_Required action_. The lines to reproduce run from the one containing "let step := Z.to_nat" through the final line of the entries; write them out exactly and add nothing.

_Record extracts_.
(** ** The dominant frequency is defined on a non-empty spectrum *)

Lemma fold_Qmax_In (xs : list Q) (x : Q) : In (fold_left Qmax xs x) (x :: xs).
Proof.
  revert x. induction xs as [|y ys IH]; intro x; simpl.
  - left. reflexivity.
  - specialize (IH (Qmax x y)). simpl in IH. unfold Qmax in IH at 1.
    destruct (Qltb x y); destruct IH as [E|I]; auto.
Qed.

Lemma amax_Q_In (fft : list Q) (m : Q) : amax_Q fft = Ok m -> In m fft.
Proof.
  destruct fft as [|x xs]; simpl; intro H; [discriminate|].
  inversion H; subst m. apply fold_Qmax_In.
Qed.

Lemma mask_eq_nonempty (fft freq : list Q) (m : Q) :
  length freq = length fft -> In m fft -> mask_eq freq fft m <> [].
Proof.
  revert freq. induction fft as [|x xs IH]; intros freq Hl Hin; [destruct Hin|].
  destruct freq as [|f fs]; [discriminate|]. simpl in *.
  destruct (Qeq_bool x m) eqn:E; [discriminate|].
  destruct Hin as [Hx|Hin].
  - subst x. rewrite Qeq_bool_refl in E. discriminate.
  - apply IH; [lia|exact Hin].
Qed.

Lemma fftfreq_length (n : nat) (d : Q) : length (fftfreq (Z.of_nat n) d) = n.
Proof. unfold fftfreq. rewrite length_map, length_seq. apply Nat2Z.id. Qed.

Lemma dominant_frequency_ok (fft : list Q) :
  fft <> [] -> exists f, dominant_frequency fft = Ok f /\ (0 <= f)%Q.
Proof.
  intro Hne. unfold dominant_frequency.
  destruct (amax_Q fft) as [m|e] eqn:Em.
  - simpl.
    pose proof (mask_eq_nonempty fft
                  (fftfreq (Z.of_nat (length fft)) (1 / inject_Z SAMPLE_RATE)) m
                  (fftfreq_length _ _) (amax_Q_In _ _ Em)) as Hm.
    destruct (mask_eq _ fft m) as [|f fs]; [contradiction|].
    exists (Qabs f). split; [reflexivity|apply Qabs_nonneg].
  - destruct fft; [contradiction|discriminate].
Qed.

(** ** The bins and bars of the spectrogram *)

Lemma skipn_cons_nth {A : Type} (l : list A) (i : nat) (d : A) :
  (i < length l)%nat -> skipn i l = nth i l d :: skipn (S i) l.
Proof.
  revert i. induction l as [|x l IH]; intros i H; simpl in H; [lia|].
  destruct i as [|i]; [reflexivity|].
  simpl. apply IH. lia.
Qed.

Lemma firstn_skipn_seq (l : list Q) (i n : nat) :
  (i + n <= length l)%nat ->
  firstn n (skipn i l) = map (fun j => nth j l 0%Q) (seq i n).
Proof.
  revert i. induction n as [|n IH]; intros i H; [reflexivity|].
  rewrite (skipn_cons_nth l i 0%Q) by lia.
  change (firstn (S n) (nth i l 0%Q :: skipn (S i) l))
    with (nth i l 0%Q :: firstn n (skipn (S i) l)).
  change (seq i (S n)) with (i :: seq (S i) n).
  rewrite map_cons. f_equal. apply IH. lia.
Qed.

Lemma bin_step_bound (len i : nat) :
  (i < 200)%nat ->
  let step := Z.to_nat (Z.of_nat len / 200) in
  step <> O -> (i + step <= len)%nat.
Proof.
  intros Hi step Hs.
  assert (H : 200 * (Z.of_nat len / 200) <= Z.of_nat len)
    by (apply Z.mul_div_le; lia).
  assert (0 <= Z.of_nat len / 200) by (apply Z.div_pos; lia).
  unfold step in *. lia.
Qed.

_Task response_.
  let step := Z.to_nat (Z.of_nat len / 200) in
  step <> O -> (i + step <= len)%nat.
Proof.
  intros Hi step Hs.
  assert (H : 200 * (Z.of_nat len / 200) <= Z.of_nat len)
    by (apply Z.mul_div_le; lia).
  assert (0 <= Z.of_nat len / 200) by (apply Z.div_pos; lia).
  unfold step in *. lia.
Qed.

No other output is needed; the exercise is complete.